A woman in a flowing white gown stands at the top of a golden staircase leading into a vast cosmic sky. In front of her, an enormous circular portal made of swirling light opens into another realm filled with planets, nebulae, and luminous orbs. The scene feels ethereal, otherworldly, and symbolic of crossing a spiritual threshold. Art by Harry2207 on Pixabay.
Stepping beyond the veil — into the vast, luminous truth of who we really are.

Ram Dass once said:

By cutting through the veil of illusion, one realizes they are not the body or the mind. In fact, we are seduced into the appearances of reality.The game is to get free from attachments to the senses by using the witness.

I keep coming back to that line—using the witness. I close my eyes and try to imagine what it feels like to slip beneath the costume of who I think I am.
Not the 78-year-old woman.
Not the one carrying old pain.
Not the roles I’ve played, the fears I’ve tended, the identities I’ve held like talismans.

What would remain if every story dissolved?

For a moment—even just the length of a breath—I feel it. A quiet spaciousness. A soft, luminous presence not tied to memory or body or name.

And it makes me wonder: Where do we truly go when we die?

There are so many ideas.

Some say we enter a realm where we watch our life played back—every choice, every gesture, every mistake—not as punishment, but as learning.

Some envision heaven and angels and pearly gates with ledgers.
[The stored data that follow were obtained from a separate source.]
(** ** The reconstructor returns trimmed text *)

Ltac edges_by_computation :=
  split; [discriminate | split; intros c Hc; vm_compute in Hc; injection Hc as <-; reflexivity].

(** Every corrected word of [commonWordsMap] is non-empty and has a letter at
    each end. *)
Lemma commonWordsMap_solid :
  Forall (fun pr : jsstring * jsstring => snd pr <> [] /\ edgesClean (snd pr)) commonWordsMap.
Proof. unfold commonWordsMap. repeat (constructor; [edges_by_computation |]). constructor. Qed.

(** Step 7 does not undo the trim of step 6. *)
Lemma fixCommonWords_edgesClean (text : jsstring) :
  edgesClean text -> edgesClean (fixCommonWords text).
Proof.
  unfold fixCommonWords. generalize commonWordsMap_solid.
  generalize commonWordsMap as l. intros l Hl. revert text.
  induction Hl as [| [k v] l [Hne Hv] _ IH]; intros text Ht; [exact Ht |].
  cbn [fold_left fst snd]. apply IH. by apply replaceAll_constant_edgesClean.
Qed.

Lemma reconstructText_edgesClean (rawText : jsstring) : edgesClean (reconstructText rawText).
Proof.
  destruct rawText as [| c t]; [split; discriminate |].
  unfold reconstructText. apply fixCommonWords_edgesClean.
  unfold cleanWhitespace. apply trim_edgesClean.
Qed.

(** C10. [reconstructText] returns the empty string for an input that is
    empty or falsy, and for every input string its output neither starts
    nor ends with a whitespace character. *)
Theorem reconstructText_trimmed (rawText : jsstring) :
  reconstructTextOf None = []
  /\ reconstructTextOf (Some []) = []
  /\ (forall c, head (reconstructText rawText) = Some c -> isSpace c = false)
  /\ (forall c, last (reconstructText rawText) = Some c -> isSpace c = false).
Proof.
  split; [reflexivity |]. split; [reflexivity |].
  apply reconstructText_edgesClean.
Qed.

(** ** Text the reconstructor leaves as it is *)

Lemma startsWith_app (p s : jsstring) :
  startsWith p s = true -> p ++ skipn (List.length p) s = s.
Proof.
  revert s. induction p as [| a p IH]; intros s; [reflexivity |].
  destruct s as [| b s]; simpl; [discriminate |].
  intros [Hab Hp]%andb_prop. apply N.eqb_eq in Hab as ->. f_equal. by apply IH.
Qed.

Lemma withPiece_sound k (piece rest0 : jsstring) pieces rest :
  soundMatcher k ->
  withPiece k piece rest0 = Some (pieces, rest) ->
  List.concat pieces ++ rest = piece ++ rest0.
Proof.
  intros Hk. unfold withPiece. destruct (k rest0) as [[ps out] |] eqn:Hk0; [| discriminate].
  intros [= <- <-]. simpl. rewrite <- app_assoc. f_equal. by apply Hk.
Qed.
(** [strings.Split(s, sep)] for a one-byte [sep]. *)
Fixpoint split_loop (s : bytes) (sep : byte) (cur : bytes) : list bytes :=
  match s with
  | [] => [cur]
  | c :: s' =>
    if bool_decide (c = sep) then cur :: split_loop s' sep []
    else split_loop s' sep (cur ++ [c])
  end.
Definition Split (s : bytes) (sep : byte) : list bytes := split_loop s sep [].

(** [strings.SplitAfter(s, sep)]: the pieces keep their separator. *)
Fixpoint splitAfter_loop (s : bytes) (sep : byte) (cur : bytes) : list bytes :=
  match s with
  | [] => [cur]
  | c :: s' =>
    if bool_decide (c = sep) then (cur ++ [c]) :: splitAfter_loop s' sep []
    else splitAfter_loop s' sep (cur ++ [c])
  end.
Definition SplitAfter (s : bytes) (sep : byte) : list bytes := splitAfter_loop s sep [].

(** [strings.Join] *)
Fixpoint Join (parts : list bytes) (sep : bytes) : bytes :=
  match parts with
  | [] => []
  | [p] => p
  | p :: parts => p ++ sep ++ Join parts sep
  end.

(** ** Decimal integers *)

(** [%d] of an [int64]: at most 19 digits, so 20 rounds are enough. *)
Fixpoint dec_loop (fuel : nat) (v : Z) (tmp : bytes) : bytes :=
  match fuel with
  | O => tmp
  | S fuel =>
    if (0 <? v)%Z then dec_loop fuel (v / 10) (byte_of (48 + v mod 10) :: tmp) else tmp
  end.
Definition fmt_int (v : Z) : bytes :=
  if (v =? 0)%Z then ["0"%byte]
  else if (v <? 0)%Z then "-"%byte :: dec_loop 20 (- v) []
  else dec_loop 20 v [].

Definition dec_digit (c : byte) : option Z :=
  if ((48 <=? bval c) && (bval c <=? 57))%Z then Some (bval c - 48)%Z else None.

Fixpoint dec_value (s : bytes) (v : Z) : option Z :=
  match s with
  | [] => Some v
  | c :: s => match dec_digit c with
              | Some d => dec_value s (v * 10 + d)%Z
              | None => None
              end
  end.

Definition dec_unsigned (s : bytes) : option Z :=
  match s with [] => None | _ => dec_value s 0 end.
Others speak of reincarnation, soul contracts, astral planes, ancestral reunions.

I don’t know.

But here’s what I feel:
I don’t believe in a cosmic report card.
I don’t believe in a celestial judge tallying good and evil.
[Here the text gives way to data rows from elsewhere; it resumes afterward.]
(* ===== verification/Delta.v ===== *)
(** * The delta codec ([internal/delta/delta.go])

    The reader, [Apply], [Checksum] and the encoder [Create] with its hash table
    of 16-byte source blocks.  The format is specified by the relation
    [denotes]; [Apply] decides it and [Create] produces a member of it. *)
From S2P Require Import Prelude.

(** ** Definitions *)

(** Every error of the package: [ErrChecksum] and the formats that wrap
    [ErrInvalidDelta]. *)
Inductive delta_error : Type :=
  | EExpectedInteger (pos : nat)
  | EUnexpectedEnd (pos : nat)
  | EEmptyDelta
  | EExpectedNewline
  | EExpectedComma
  | ECopyOverflow
  | ECopyBounds (offset cnt srclen : Z)
  | EInsertOverflow
  | EInsertBounds
  | EOutputSize (got want : Z)
  | EUnknownCommand (cmd : byte) (pos : nat)
  | EMissingTerminator
  | ErrChecksum (expected got : Z).

Abbreviation out := (outcome delta_error).

Definition digits : list Z :=
 [-1; -1; -1; -1; -1; -1; -1; -1; -1; -1; -1; -1; -1; -1; -1; -1;
  -1; -1; -1; -1; -1; -1; -1; -1; -1; -1; -1; -1; -1; -1; -1; -1;
  -1; -1; -1; -1; -1; -1; -1; -1; -1; -1; -1; -1; -1; -1; -1; -1;
  0; 1; 2; 3; 4; 5; 6; 7; 8; 9; -1; -1; -1; -1; -1; -1;
  -1; 10; 11; 12; 13; 14; 15; 16; 17; 18; 19; 20; 21; 22; 23; 24;
  25; 26; 27; 28; 29; 30; 31; 32; 33; 34; 35; -1; -1; -1; -1; 36;
  -1; 37; 38; 39; 40; 41; 42; 43; 44; 45; 46; 47; 48; 49; 50; 51;
  52; 53; 54; 55; 56; 57; 58; 59; 60; 61; 62; -1; -1; -1; 63; -1]%Z.

(** [digits[c]] for [c < 128]; the table is never read above. *)
Definition digit (c : byte) : Z := default (-1)%Z (digits !! Z.to_nat (bval c)).

(** [c >= 128 || digits[c] < 0] *)
Definition not_digit (c : byte) : bool := (128 <=? bval c)%Z || (digit c <? 0)%Z.

Record reader : Type := Reader { r_data : bytes; r_pos : nat }.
If anything, I believe we slip back into the essence we came from—a kind of stardust of consciousness, a shimmer of pure awareness.

Love, if you want a simpler word for it.

Because if our deepest nature—beneath the wounds, beneath the stories—is love, then love is what remains.
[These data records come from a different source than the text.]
Lemma consumes_line c args d0 d1 lo hi :
  c ≠ NL → c ≠ "W"%byte → (lo ≤ bval c ≤ hi)%Z → NL ∉ args →
  parseCard d0 c args = Ret d1 → consumes (line c args) d0 d1 lo hi.
Proof.
  intros Hc HW Hb Hargs Hp rest fuel last Hl Hf.
  destruct fuel as [|fuel]; [lia|].
  exists fuel, (bval c). split; [lia|].
  assert (line c args ++ rest = (c :: SP :: args) ++ NL :: rest) as E.
  { unfold line. cbn. by rewrite <- app_assoc. }
  rewrite E in *. rewrite length_app in Hf. split; [cbn in Hf; lia|].
  cbn [parse_loop].
  destruct (Nat.eqb_spec (length ((c :: SP :: args) ++ NL :: rest)) 0) as [H0|_];
    [by rewrite length_app in H0; cbn in H0|].
  rewrite readLine_app by (rewrite !not_elem_of_cons; done).
  rewrite bool_decide_false by done.
  destruct (Z.ltb_spec (bval c) last); [lia|].
  cbn [length Nat.ltb Nat.leb orb lookup list_lookup].
  rewrite bool_decide_true by done. cbn [negb].
  change (drop 2 (c :: SP :: args)) with args. by rewrite Hp.
Qed.

(** A group of repeated cards, each appended to a list of the deck. *)
Lemma consumes_list {A} (c : byte) (enc : A → bytes) (upd : list A → Deck → Deck)
    (get : Deck → list A) (P : A → Prop) l d lo :
  c ≠ NL → c ≠ "W"%byte → (lo ≤ bval c)%Z →
  (∀ x, P x → NL ∉ enc x) →
  (∀ x d, P x → parseCard d c (enc x) = Ret (upd (get d ++ [x]) d)) →
  (∀ l d, get (upd l d) = l) → (∀ l l' d, upd l (upd l' d) = upd l d) →
  (∀ d, upd (get d) d = d) →
  Forall P l →
  consumes (concat (map (λ x, line c (enc x)) l)) d (upd (get d ++ l) d) lo (bval c).
Proof.
  intros Hc HW Hlo Hnl Hparse Hgu Huu Hug Hl.
  assert (∀ lo d, (lo ≤ bval c)%Z →
    consumes (concat (map (λ x, line c (enc x)) l)) d (upd (get d ++ l) d) lo (bval c)) as Hgen;
    [|by apply Hgen].
  clear lo Hlo d. induction Hl as [|x l Hx Hl IH]; intros lo d Hlo; cbn [map concat].
  - rewrite app_nil_r, Hug. by apply consumes_nil.
  - eapply consumes_app; [apply (consumes_line c (enc x) d _ lo (bval c)); auto; lia|].
    specialize (IH (bval c) (upd (get d ++ [x]) d) ltac:(lia)).
    rewrite Hgu, Huu, <- app_assoc in IH. done.
Qed.

Lemma consumes_opt c args d0 d1 lo present :
  c ≠ NL → c ≠ "W"%byte → (lo ≤ bval c)%Z → NL ∉ args →
  (present = true → parseCard d0 c args = Ret d1) → (present = false → d1 = d0) →
  consumes (opt_line c present args) d0 d1 lo (bval c).
Proof.
  intros Hc HW Hlo Hargs Hp Hn. unfold opt_line. destruct present.
  - apply consumes_line; auto. lia.
  - rewrite Hn by done. by apply consumes_nil.
Qed.

(** The cards whose whole argument is trimmed, and those that are escaped. *)
Lemma is_nil_false {A} (l : list A) : negb (is_nil l) = false → l = [].
Proof. by destruct l. Qed.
Maybe the body falls away and the mind quiets and the personality dissolves like mist, and what’s left is simply the witness that watches it all unfold.

The part of us that was never harmed.
Never broken.
Never separate.
Never in danger of being lost.

The part Ram Dass was pointing us toward.

Sometimes I imagine the moment after the last breath — not a tunnel or a judgment or a reunion, but an exhale into spaciousness.

A remembering:

Oh. I was never that small story at all.

Maybe the “life review” mystics describe isn’t punishment but recognition.

Maybe we see our choices from a place of clarity, not shame.
Maybe we meet our own life the way a mother meets her child—with tenderness, with forgiveness, with understanding.

Maybe the question is not, “Will I be judged?” but “Will I finally see myself without the veil?”

And maybe that seeing is freedom.

The game, as Ram Dass said, is to loosen our grip on the senses enough to notice that the witness has been here the whole time, quietly, patiently, lovingly waiting for us to remember.

I don’t know what comes after this life. But I know this:

When everything I think I am falls away, I hope what remains is only this—Love, spacious and unbound, returning to itself.


Perhaps this is the quiet gift of the Third Eye Chakra—the ability to witness without clinging, to see beyond the story, to remember what has always been true.